— WORK ORDER —
Each line from the one containing "rewrite Z.gtb_ltb. destruct" through the last line of the data below is to be written out verbatim, and nothing more.

— INPUT RECORDS —
Lemma xtime_byte b : is_byte b -> is_byte (xtime b).
Proof.
  unfold xtime. intros Hb. destruct (Z.ltb_spec b 128); [unfold is_byte in *; lia|].
  apply lxor_byte; unfold is_byte in *; lia.
Qed.

Lemma mixed_word_ok i rcon w : is_byte rcon -> key_word w -> key_word (mixed_word i rcon w).
Proof.
  intros Hr [Hl Hb]. destruct w as [|a [|b [|c [|d [|]]]]]; try discriminate. unfold mixed_word.
  destruct (Nat.eqb (i mod 8) 0); [|destruct (Nat.eqb (i mod 8) 4)]; [| |by split]; cbn [map];
    (split; [done|]); auto 8 using Forall_cons_2, Forall_nil_2, sub_byte_byte, lxor_byte.
Qed.

Lemma next_key_word_ok i rcon ws : is_byte rcon -> Forall key_word ws -> (8 <= length ws)%nat ->
  key_word (next_key_word i rcon ws).
Proof.
  intros Hr Hws Hn. rewrite Forall_forall in Hws.
  assert (Hnth : forall j, (j < 8)%nat -> key_word (nth j ws [])).
  { intros j Hj. apply Hws, list_elem_of_In, nth_In. lia. }
  destruct (Hnth 7%nat) as [Ha1 Ha2]; [lia|]. unfold next_key_word.
  destruct (mixed_word_ok i rcon (nth 0 ws []) Hr) as [Ht1 Ht2]; [apply Hnth; lia|].
  split; [rewrite xor_bytes_length; lia|by apply xor_bytes_bytes].
Qed.

Lemma expand_key_ok n i rcon ws : is_byte rcon -> Forall key_word ws -> (8 <= length ws)%nat ->
  Forall key_word (expand_key n i rcon ws) /\ length (expand_key n i rcon ws) = (n + length ws)%nat.
Proof.
  revert i rcon ws. induction n as [|n IH]; intros i rcon ws Hr Hws Hn; cbn [expand_key].
  - split; [by apply Forall_rev|by rewrite length_rev].
  - destruct (IH (S i) (if Nat.eqb (i mod 8) 0 then xtime rcon else rcon) (next_key_word i rcon ws :: ws)) as [IH1 IH2].
    + destruct (Nat.eqb _ _); [by apply xtime_byte|done].
    + constructor; [by apply next_key_word_ok|done].
    + cbn [length]. lia.
    + split; [done|]. rewrite IH2. cbn [length]. lia.
Qed.

Lemma chunks_ok n m l : Forall is_byte l -> length l = (n * m)%nat -> (0 < m)%nat ->
  Forall (fun c => length c = m /\ Forall is_byte c) (chunks n m l) /\ length (chunks n m l) = n.
Proof.
  revert l. induction n as [|n IH]; intros l Hl Hlen Hm; cbn [chunks]; [by split; [constructor|]|].
  destruct l as [|x l]; [cbn in Hlen; lia|]. assert (Hd : length (drop m (x :: l)) = (n * m)%nat) by (rewrite length_drop; lia).
  destruct (IH (drop m (x :: l))) as [IH1 IH2]; [by apply Forall_drop|done|done|].
  split; [|cbn [length]; by rewrite IH2]. constructor; [|done].
  split; [rewrite length_take; lia|by apply Forall_take].
Qed.

Lemma concat_words ws : Forall key_word ws -> Forall is_byte (concat ws) /\ length (concat ws) = (length ws * 4)%nat.
Proof.
  induction 1 as [|w ws [Hl Hb] _ [IH1 IH2]]; cbn [concat length]; [done|].
  split; [by apply Forall_app|]. rewrite length_app. lia.
Qed.

Definition block_ok (b : list Z) : Prop := length b = 16%nat /\ Forall is_byte b.

Lemma round_keys_ok key : Forall is_byte key -> length key = 32%nat ->
  Forall block_ok (round_keys key) /\ length (round_keys key) = 15%nat.
Proof.
  intros Hk Hl. unfold round_keys. destruct (chunks_ok 8 4 key) as [Hc1 Hc2]; [done|lia..|].
  destruct (expand_key_ok 52 8 1 (rev (chunks 8 4 key))) as [He1 He2].
  - unfold is_byte. lia.
  - by apply Forall_rev.
  - rewrite length_rev. lia.
  - destruct (concat_words _ He1) as [Hb Hn]. apply chunks_ok; [done| |lia]. rewrite Hn, He2, length_rev. lia.
Qed.

Lemma aes_rounds_ok ks s : Forall block_ok ks -> ks <> [] -> block_ok (aes_rounds ks s).
Proof.
  intros Hks. revert s. induction Hks as [|k ks [Hl Hb] Hks IH]; intros s Hne; [done|].
  cbn [aes_rounds]. destruct ks as [|k' ks]; [|by apply IH].
  split; [by rewrite xor_bytes_length, Hl|]. apply xor_bytes_bytes; [|done]. apply shift_rows_bytes, sub_bytes_bytes.
Qed.

Section keyed.
Context (key : list Z) (Hkey : Forall is_byte key) (Hlen : length key = 32%nat).

Lemma aes_block s : block_ok (aes_encrypt (round_keys key) s).
Proof.
  destruct (round_keys_ok key Hkey Hlen) as [Hr Hn]. unfold aes_encrypt.
  destruct (round_keys key) as [|k [|k' ks]]; [discriminate..|]. inversion Hr; subst. by apply aes_rounds_ok.
Qed.

Lemma key_stream_S n ks nonce ctr :
  key_stream (S n) ks nonce ctr = aes_encrypt ks (counter_block nonce ctr) ++ key_stream n ks nonce (ctr + 1).
Proof. reflexivity. Qed.

#[local] Opaque aes_encrypt round_keys key_stream ghash.

Lemma key_stream_length n nonce ctr : length (key_stream n (round_keys key) nonce ctr) = (n * 16)%nat.
Proof.
  revert ctr. induction n as [|n IH]; intros ctr; [reflexivity|]. rewrite key_stream_S, length_app, IH.
  by rewrite (proj1 (aes_block (counter_block nonce ctr))).
Qed.

Lemma key_stream_bytes n nonce ctr : Forall is_byte (key_stream n (round_keys key) nonce ctr).
Proof.
  revert ctr. induction n as [|n IH]; intros ctr; [constructor|]. rewrite key_stream_S.
  apply Forall_app. split; [apply (aes_block (counter_block nonce ctr))|apply IH].
Qed.

Lemma enough_blocks (n : nat) : (n <= S (n / 16) * 16)%nat.
Proof. pose proof (Nat.div_mod_eq n 16). pose proof (Nat.mod_upper_bound n 16). lia. Qed.

Lemma ctr_crypt_length nonce msg : length (ctr_crypt (round_keys key) nonce msg) = length msg.
Proof. unfold ctr_crypt. rewrite xor_bytes_length, key_stream_length. apply Nat.min_l, enough_blocks. Qed.

Lemma ctr_crypt_bytes nonce msg : Forall is_byte msg -> Forall is_byte (ctr_crypt (round_keys key) nonce msg).
Proof. intros Hm. apply xor_bytes_bytes; [done|apply key_stream_bytes]. Qed.

Lemma xor_twice l k : (length l <= length k)%nat -> xor_bytes (xor_bytes l k) k = l.
Proof.
  revert k. induction l as [|a l IH]; intros [|b k] Hl; cbn in *; try done; [lia|].
  rewrite Z.lxor_assoc, Z.lxor_nilpotent, Z.lxor_0_r. f_equal. apply IH. lia.
Qed.

(** Decryption undoes encryption. *)
Lemma ctr_crypt_twice nonce msg : ctr_crypt (round_keys key) nonce (ctr_crypt (round_keys key) nonce msg) = msg.
Proof.
  unfold ctr_crypt at 1. rewrite ctr_crypt_length. apply xor_twice. rewrite key_stream_length.
  apply enough_blocks.
Qed.

Lemma gcm_tag_ok nonce c : block_ok (gcm_tag (round_keys key) nonce c).
Proof.
  unfold gcm_tag. pose proof (aes_block (counter_block nonce 1)) as [Hl Hb].
  split; [by rewrite xor_bytes_length, Hl, big_endian_length|apply xor_bytes_bytes; [done|apply big_endian_bytes]].
Qed.

Lemma gcm_seal_bytes nonce plain : Forall is_byte plain -> Forall is_byte (gcm_seal key nonce plain).
Proof. intros Hp. apply Forall_app. split; [by apply ctr_crypt_bytes|apply gcm_tag_ok]. Qed.

Lemma gcm_seal_length nonce plain : length (gcm_seal key nonce plain) = (length plain + 16)%nat.
Proof. unfold gcm_seal. rewrite length_app, ctr_crypt_length, (proj1 (gcm_tag_ok _ _)). lia. Qed.

Lemma gcm_open_seal nonce plain : Z.of_nat (length plain) <= gcm_limit ->
  gcm_open key nonce (gcm_seal key nonce plain) = Some plain.
Proof.
  intros Hp. unfold gcm_open. rewrite gcm_seal_length. unfold tag_size.
  destruct (Nat.ltb_spec (length plain + 16) 16); [lia|].
  rewrite Z.gtb_ltb. destruct (Z.ltb_spec (gcm_limit + 16) (Z.of_nat (length plain + 16))); [lia|].
  replace (length plain + 16 - 16)%nat with (length (ctr_crypt (round_keys key) nonce plain)) by (rewrite ctr_crypt_length; lia).
  unfold gcm_seal. rewrite drop_app_length, take_app_length. rewrite decide_True by done. by rewrite ctr_crypt_twice.
Qed.
End keyed.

— OUTPUT OF THE EXERCISE —
  rewrite Z.gtb_ltb. destruct (Z.ltb_spec (gcm_limit + 16) (Z.of_nat (length plain + 16))); [lia|].
  replace (length plain + 16 - 16)%nat with (length (ctr_crypt (round_keys key) nonce plain)) by (rewrite ctr_crypt_length; lia).
  unfold gcm_seal. rewrite drop_app_length, take_app_length. rewrite decide_True by done. by rewrite ctr_crypt_twice.
Qed.
End keyed.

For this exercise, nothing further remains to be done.